- [Extracted information]
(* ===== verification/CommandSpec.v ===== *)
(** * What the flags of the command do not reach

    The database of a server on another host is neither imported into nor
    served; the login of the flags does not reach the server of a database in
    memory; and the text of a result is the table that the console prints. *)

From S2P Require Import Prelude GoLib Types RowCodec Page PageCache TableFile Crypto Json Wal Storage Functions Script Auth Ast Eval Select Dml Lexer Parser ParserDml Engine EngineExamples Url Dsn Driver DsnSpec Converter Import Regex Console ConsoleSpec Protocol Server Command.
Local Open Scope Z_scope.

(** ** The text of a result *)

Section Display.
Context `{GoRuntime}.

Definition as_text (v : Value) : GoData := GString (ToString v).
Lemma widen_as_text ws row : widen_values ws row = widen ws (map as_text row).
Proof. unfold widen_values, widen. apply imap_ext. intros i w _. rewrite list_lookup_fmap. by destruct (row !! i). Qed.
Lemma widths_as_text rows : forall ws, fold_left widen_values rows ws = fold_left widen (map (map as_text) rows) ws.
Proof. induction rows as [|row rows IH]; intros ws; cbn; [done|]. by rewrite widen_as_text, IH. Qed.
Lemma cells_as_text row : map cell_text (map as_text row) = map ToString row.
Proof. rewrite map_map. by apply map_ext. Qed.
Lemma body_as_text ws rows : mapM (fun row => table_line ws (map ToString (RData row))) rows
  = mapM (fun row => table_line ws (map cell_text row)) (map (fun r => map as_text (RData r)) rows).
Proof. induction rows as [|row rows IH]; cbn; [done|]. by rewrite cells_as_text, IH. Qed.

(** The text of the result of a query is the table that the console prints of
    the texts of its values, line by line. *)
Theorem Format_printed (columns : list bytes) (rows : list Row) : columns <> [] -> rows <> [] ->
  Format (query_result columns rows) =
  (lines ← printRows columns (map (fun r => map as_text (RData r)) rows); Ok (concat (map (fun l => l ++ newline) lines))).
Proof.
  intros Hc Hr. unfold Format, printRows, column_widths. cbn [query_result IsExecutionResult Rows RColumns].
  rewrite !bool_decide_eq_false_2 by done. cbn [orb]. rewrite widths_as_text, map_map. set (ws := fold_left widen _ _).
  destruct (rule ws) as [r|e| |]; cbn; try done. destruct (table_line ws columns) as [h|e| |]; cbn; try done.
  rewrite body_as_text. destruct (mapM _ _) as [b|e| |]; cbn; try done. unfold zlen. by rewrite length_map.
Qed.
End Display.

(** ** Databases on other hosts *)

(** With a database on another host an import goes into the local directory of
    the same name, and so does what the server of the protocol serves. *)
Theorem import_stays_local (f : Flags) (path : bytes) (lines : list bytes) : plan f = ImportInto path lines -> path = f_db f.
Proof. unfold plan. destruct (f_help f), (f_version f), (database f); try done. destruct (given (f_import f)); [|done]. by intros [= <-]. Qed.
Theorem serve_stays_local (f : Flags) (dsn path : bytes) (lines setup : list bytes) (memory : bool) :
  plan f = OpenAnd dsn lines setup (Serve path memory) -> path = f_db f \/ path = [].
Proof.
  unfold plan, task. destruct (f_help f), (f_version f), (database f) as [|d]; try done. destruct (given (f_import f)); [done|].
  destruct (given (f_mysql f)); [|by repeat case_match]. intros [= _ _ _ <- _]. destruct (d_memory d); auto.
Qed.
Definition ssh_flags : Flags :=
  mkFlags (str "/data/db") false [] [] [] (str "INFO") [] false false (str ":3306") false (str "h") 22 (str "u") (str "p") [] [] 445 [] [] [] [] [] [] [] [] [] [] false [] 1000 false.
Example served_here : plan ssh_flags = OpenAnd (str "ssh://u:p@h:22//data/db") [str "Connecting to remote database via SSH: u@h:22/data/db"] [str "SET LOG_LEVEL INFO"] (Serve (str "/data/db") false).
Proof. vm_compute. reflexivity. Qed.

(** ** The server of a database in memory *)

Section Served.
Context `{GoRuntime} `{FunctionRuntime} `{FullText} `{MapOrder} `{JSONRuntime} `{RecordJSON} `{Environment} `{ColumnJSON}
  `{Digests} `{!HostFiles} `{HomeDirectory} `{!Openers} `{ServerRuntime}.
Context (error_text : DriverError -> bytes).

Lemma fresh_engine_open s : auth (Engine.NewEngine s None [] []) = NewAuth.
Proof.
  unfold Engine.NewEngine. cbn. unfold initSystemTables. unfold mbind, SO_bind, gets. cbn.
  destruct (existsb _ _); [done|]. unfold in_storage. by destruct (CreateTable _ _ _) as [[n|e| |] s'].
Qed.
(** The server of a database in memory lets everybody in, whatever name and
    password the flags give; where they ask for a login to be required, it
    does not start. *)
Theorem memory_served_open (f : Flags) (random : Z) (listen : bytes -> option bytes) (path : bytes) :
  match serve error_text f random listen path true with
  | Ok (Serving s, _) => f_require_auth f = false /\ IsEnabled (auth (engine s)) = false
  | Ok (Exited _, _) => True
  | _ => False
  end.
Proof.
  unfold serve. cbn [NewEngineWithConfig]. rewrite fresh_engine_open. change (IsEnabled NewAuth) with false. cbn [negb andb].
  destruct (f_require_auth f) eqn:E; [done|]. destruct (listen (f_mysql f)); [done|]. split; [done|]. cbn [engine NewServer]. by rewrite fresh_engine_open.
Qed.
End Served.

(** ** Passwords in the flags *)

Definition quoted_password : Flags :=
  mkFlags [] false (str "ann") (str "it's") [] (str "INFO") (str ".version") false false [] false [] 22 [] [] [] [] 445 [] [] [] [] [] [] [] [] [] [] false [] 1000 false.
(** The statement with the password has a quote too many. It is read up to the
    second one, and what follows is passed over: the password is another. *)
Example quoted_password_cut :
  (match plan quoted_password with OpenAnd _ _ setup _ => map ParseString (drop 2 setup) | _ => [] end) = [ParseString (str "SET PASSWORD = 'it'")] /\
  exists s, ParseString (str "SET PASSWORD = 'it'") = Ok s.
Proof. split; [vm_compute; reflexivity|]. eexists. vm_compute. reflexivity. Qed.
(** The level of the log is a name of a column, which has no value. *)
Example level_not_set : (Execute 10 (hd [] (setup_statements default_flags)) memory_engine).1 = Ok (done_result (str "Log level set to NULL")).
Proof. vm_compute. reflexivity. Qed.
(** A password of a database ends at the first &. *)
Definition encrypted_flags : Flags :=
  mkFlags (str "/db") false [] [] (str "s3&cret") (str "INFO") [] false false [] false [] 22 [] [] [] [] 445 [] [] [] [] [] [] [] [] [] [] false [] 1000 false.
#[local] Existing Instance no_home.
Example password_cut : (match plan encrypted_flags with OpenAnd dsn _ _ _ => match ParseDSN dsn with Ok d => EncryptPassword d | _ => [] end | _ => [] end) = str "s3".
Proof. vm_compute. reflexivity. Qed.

- [Your goal]
Show each line of the material above where "RData" occurs.

- [Reply to the exercise]
Lemma body_as_text ws rows : mapM (fun row => table_line ws (map ToString (RData row))) rows
  = mapM (fun row => table_line ws (map cell_text row)) (map (fun r => map as_text (RData r)) rows).
  (lines ← printRows columns (map (fun r => map as_text (RData r)) rows); Ok (concat (map (fun l => l ++ newline) lines))).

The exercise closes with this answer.